In quantitative measurements, a subfield of educational psychology, we talk about the importance of validating what you measure. If you’re conducting a survey, for example, you have an intended purpose for what you measure and should provide validity evidence around that purpose. But that doesn’t mean this is how people will read your results or ultimately use that information, even if you provide a disclaimer. 

A recent example is the Houston Astros. It’s perfectly ethical for catchers on opposing teams to signal to their pitchers whether to throw a curve or a slider to a particular Houston batter. That’s valid data. Where the use of this data became unintended was when the manager and general manager of the team helped to develop an illegal approach to steal these pitch signs from opposing catchers to help their hitters anticipate what was coming. Once this system came to light, both men were fired in 2020. Other teams have faced similar charges.

Where this dynamic hits our daily lives is when someone collects valid data and someone else starts doing something different with it. Ethical data practices should be thought of on a continuum, in other words. If a subset of a population could be negatively affected by the data we collect, it’s up to us as data leaders to evaluate our process and determine how we can clean it up.

Linking data literacy to ethics 

This is where data literacy comes in. Our ability to understand and work with data, understand its purpose or how it’s been collected and measured, will directly determine the nuance of that understanding and our ultimate use of the data. 

Literacy is a two-way street, however. No matter how well we may curate data, we must rely on the consumers of that information, within and outside our organizations, to make the best judgment based on how we've presented the data should be used. The data literacy of the curator and the consumer, in short, will end up shaping whether the assumptions of how the data was to be used are violated or respected. 

We know, in real-world practice, that the systems we have in place for creating data create the conditions for bias, whether this is intended or not. A person’s zip code is a well-researched example. This passive data (data that can be collected without the subject’s involvement) can be treated as such or used to determine whether or not to loan someone money, and at what interest rate. The passive data of one’s race can have real implications in their treatment from healthcare systems. 

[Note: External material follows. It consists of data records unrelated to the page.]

(** * libnice: the network address value and the STUN message builder

    A shallow embedding of [address/address.c], [stun/stunsend.c] and
    [stun/hmac.c] and the properties of their specification.

    Conventions of the embedding.
    - A [uint8_t] is a [byte]; a buffer is a [list byte] indexed from 0.
      Wider unsigned integers are [Z] with their wrap-around written out
      ([uint16], [uint32], [uint64], [size_t]).
    - A store outside the buffer is undefined behaviour in C; here it is
      dropped (the buffer keeps its length), and a load outside the buffer
      reads 0.  The theorems that read a byte back assume that the declared
      buffer size does not exceed the real one.
    - [assert] and [g_assert_not_reached] abort the process: the outcome
      [Abort].
    - What the C library, OpenSSL and the STUN parser provide is collected in
      the classes [Host], [StunEnv] and [StunParser]; nothing is assumed about
      them beyond their types unless a theorem says so.  [libc_host] is the
      host whose [inet_aton] is that of the GNU C library. *)

From Stdlib Require Import ZArith Lia.
From Stdlib.Strings Require Import Byte String.
From stdpp Require Import base list vector.

Local Open Scope Z_scope.

(** ** Bytes and machine integers *)

Definition Z_of_byte (b : byte) : Z := Z.of_N (Byte.to_N b).

(** Conversion to [uint8_t]: the value modulo 256. *)
Definition byte_of_Z (z : Z) : byte :=
  default Byte.x00 (Byte.of_N (Z.to_N (z mod 256))).

#[global] Instance byte_eq_dec : EqDecision byte.
Proof.
  intros a b. destruct (decide (Byte.to_N a = Byte.to_N b)) as [E|E].
  - left. apply (f_equal Byte.of_N) in E. rewrite !Byte.of_to_N in E.
    congruence.
  - right. congruence.
Defined.

Definition uint8 (z : Z) : Z := z mod 2 ^ 8.
Definition uint16 (z : Z) : Z := z mod 2 ^ 16.
Definition uint32 (z : Z) : Z := z mod 2 ^ 32.
Definition uint64 (z : Z) : Z := z mod 2 ^ 64.

(** Conversion to [int] of a value of a 32-bit integer type, signed or
    unsigned: a value of the unsigned type from 2^31 on wraps around. *)
Definition to_int (z : Z) : Z := if z <? 2 ^ 31 then z else z - 2 ^ 32.

(** [size_t] on an LP64 host. *)
Definition SIZE_BITS : Z := 64.
Definition size_t (z : Z) : Z := z mod 2 ^ SIZE_BITS.

(** The [n] bytes of [v], least significant first. *)
Fixpoint le_bytes (n : nat) (v : Z) : list byte :=
  match n with
  | O => []
  | S n' => byte_of_Z v :: le_bytes n' (v / 256)
  end.

Definition be_bytes (n : nat) (v : Z) : list byte := rev (le_bytes n v).

Fixpoint le_value (l : list byte) : Z :=
  match l with
  | [] => 0
  | b :: l' => Z_of_byte b + 256 * le_value l'
  end.

Definition be_value (l : list byte) : Z := le_value (rev l).

(** What the platform and the C library provide to [address.c]. *)
Class Host := {
  (** byte order of integers in memory *)
  host_little_endian : bool;
  (** [inet_aton (str, &iaddr)]: [Some s_addr] when it returns non-zero,
      [s_addr] being the [uint32_t] it stores (network byte order) *)
  inet_aton : list byte -> option Z
}.

Section HostOrder.
Context `{Host}.

(** The object representation of an [n]-byte unsigned integer. *)
Definition host_bytes (n : nat) (v : Z) : list byte :=
  if host_little_endian then le_bytes n v else be_bytes n v.

Definition host_value (l : list byte) : Z :=
  if host_little_endian then le_value l else be_value l.

(** [htonl], [htons], [ntohl], [ntohs]: the host integer whose bytes in
    memory are the big-endian bytes of the argument, and back. *)
Definition htonl (x : Z) : Z := host_value (be_bytes 4 x).
Definition htons (x : Z) : Z := host_value (be_bytes 2 x).
Definition ntohl (x : Z) : Z := be_value (host_bytes 4 x).
Definition ntohs (x : Z) : Z := be_value (host_bytes 2 x).
End HostOrder.

(** ** The C library's [inet_aton]

    The parser of the GNU C library, as inet_aton(3) describes it: one to
    four numbers separated by dots, each written as in C (decimal, octal
    with a leading 0, hexadecimal with a leading 0x); all but the last are
    bytes of the address, the last fills the bytes that remain; the number
    ends at the end of the string or at white space. *)

(** [isdigit (c)] and [isspace (c)] in the C locale. *)
Definition isdigit (c : byte) : bool :=
  (48 <=? Z_of_byte c) && (Z_of_byte c <=? 57).

Definition isspace (c : byte) : bool :=
  (Z_of_byte c =? 32) || ((9 <=? Z_of_byte c) && (Z_of_byte c <=? 13)).

(** The value of a character as a digit, up to base 16. *)
Definition digit_value (c : byte) : option Z :=
  let z := Z_of_byte c in
  if (48 <=? z) && (z <=? 57) then Some (z - 48)
  else if (97 <=? z) && (z <=? 102) then Some (z - 87)
  else if (65 <=? z) && (z <=? 70) then Some (z - 55)
  else None.

(** The digits of base [base] at the start of [s], after the value [acc]:
    the number and what follows it. *)
Fixpoint strtoul_digits (base acc : Z) (s : list byte) : Z * list byte :=
  match s with
  | c :: s' =>
      match digit_value c with
      | Some d =>
          if d <? base then strtoul_digits base (acc * base + d) s'
          else (acc, s)
      | None => (acc, s)
      end
  | [] => (acc, s)
  end.

(** [strtoul (cp, &endp, 0)] on a string that starts with a digit: the
    number, not yet limited to [unsigned long], and [endp]. *)
Definition strtoul (cp : list byte) : Z * list byte :=
  match cp with
  | c0 :: s1 =>
      if decide (c0 = Byte.x30) then
        match s1 with
        | x :: s2 =>
            if bool_decide (x = Byte.x78 \/ x = Byte.x58) then
              match s2 with
              | h :: _ =>
                  match digit_value h with
                  | Some _ => strtoul_digits 16 0 s2
                  | None => (0, s1)
                  end
              | [] => (0, s1)
              end
            else strtoul_digits 8 0 s1
        | [] => (0, s1)
        end
      else strtoul_digits 10 0 cp
  | [] => (0, cp)
  end.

Data literacy plays a crucial role here, because if we don’t account for differences in sub-populations that are the result of passive, objective data, then the inferences we make with data will be incorrect at best or unethical at worst. This is especially problematic when you make this data available to someone who doesn't understand the potential implications of sharing the information framed in a way that benefits them. 

Questions to ask

As data leaders, it’s important to ask several questions to prevent unintended data use, even if it’s based on passive collection:

  • Is the data we create as an organization equitable, and can it track the continuous change among all the customer groups we serve?
  • How might the use of this data influence its outcomes and the choices that are made as a result? 
  • How should the potential long-term implications of the display or use of this data shape how we collect it and distribute it? 
  • How explicitly should we validate the intended use of our data, especially if downstream users are likely to have lower data fluency? 
  • Do we have the processes in place to ensure long-term fairness?    

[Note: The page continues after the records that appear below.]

(** X11. The hook installation never asks the user anything and never
    creates or writes the configuration, in any run: what it does is
    decided by its argument, the hook-manager file, the search path and
    the sub-process. *)
Theorem install_never_prompts {S : Type} (h : handler S) (s : S) (version : string)
  (hook_types : option (list string)) :
  occurs is_prompt (trace_of (run h (_install_pre_commit_hook version hook_types) s))
  = false
  /\ occurs touches_store
       (trace_of (run h (_install_pre_commit_hook version hook_types) s)) = false.
Proof.
  repeat split; apply avoids_run; apply install_avoids;
    try (intros X ev; destruct ev; simpl; congruence); reflexivity.
Qed.

(** ** What the questions can return *)

Lemma nonempty_some (a : option string) (t : string) :
  nonempty a = Some t -> a = Some t /\ t <> "".
Proof.
  destruct a as [s|]; simpl; [|discriminate].
  destruct (String.eqb_spec s ""); [discriminate|].
  intros [= ->]. now split.
Qed.

(** Take the next answer of the handler, whatever it is. *)
Ltac ask h :=
  match goal with
  | |- context [h ?X ?ev ?s] => destruct (h X ev s) as [? ?]; cbn
  end.

(** X12. In every run, [_ask_tag] either raises [NoAnswersError] or returns a
    tag that is not empty: the default ["0.0.1"], the latest tag as git
    gave it, or the tag selected from the list. *)
Theorem ask_tag_outcomes {S : Type} (h : handler S) (s : S) :
  match result_of (run h _ask_tag s) with
  | Ok t =>
      t <> "" /\
      (t = "0.0.1"
       \/ In (Entry GetLatestTagName (Some t)) (trace_of (run h _ask_tag s))
       \/ exists choices,
            In (Entry (Select "Please choose the latest tag: " choices None) (Some t))
               (trace_of (run h _ask_tag s)))
  | Err e => e = NoAnswersError "Tag is required!"
  end.
Proof.
  unfold _ask_tag. cbn. ask h.
  destruct (nonempty o) as [t|] eqn:Ha; cbn.
  - apply nonempty_some in Ha. destruct Ha as [-> Ht].
    ask h. destruct (accepted o) eqn:Hc; cbn.
    + split; [exact Ht|]. right. left. now left.
    + ask h. destruct l as [|tag0 tags]; cbn.
      * ask h. split; [discriminate | now left].
      * ask h. ask h. destruct (nonempty o0) as [t'|] eqn:Hs; cbn; [|reflexivity].
        apply nonempty_some in Hs. destruct Hs as [-> Ht'].
        split; [exact Ht'|]. right. right. exists l. cbn. auto 6.
  - ask h. split; [discriminate | now left].
Qed.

In business, data ethics conversations often center on whether you see the potential to drive additional margin based on the data at hand, and whether this advantage is based on active data that users volunteer or passive data over which they have no control. 

My point is, if we care about equity as data leaders, it’s incumbent on us to drive data literacy forward in our organizations but also in our customers’ or end-users’ organizations. The literacy of our data ecosystems may play an outsized role in how willing any decision-maker or organization is to sacrifice the valid interpretation of a metric for an ulterior motive that unfairly disadvantages others at their own profit. 

Conversations about data equity are beginning to happen, but they need to happen much more frequently, at all levels of organizations. There currently exists an enormous gulf between organizations that say they care about data ethics and those actually building machine learning and AI models that drive equity. The bulk of organizations are indifferent to these questions, or self-defensive in responding to them, because they don’t believe their practices could drive ethically questionable outcomes. Yet the ultimate success of these models, and all organizations is a direct function of creating higher data literacy so people understand the implications of their actions.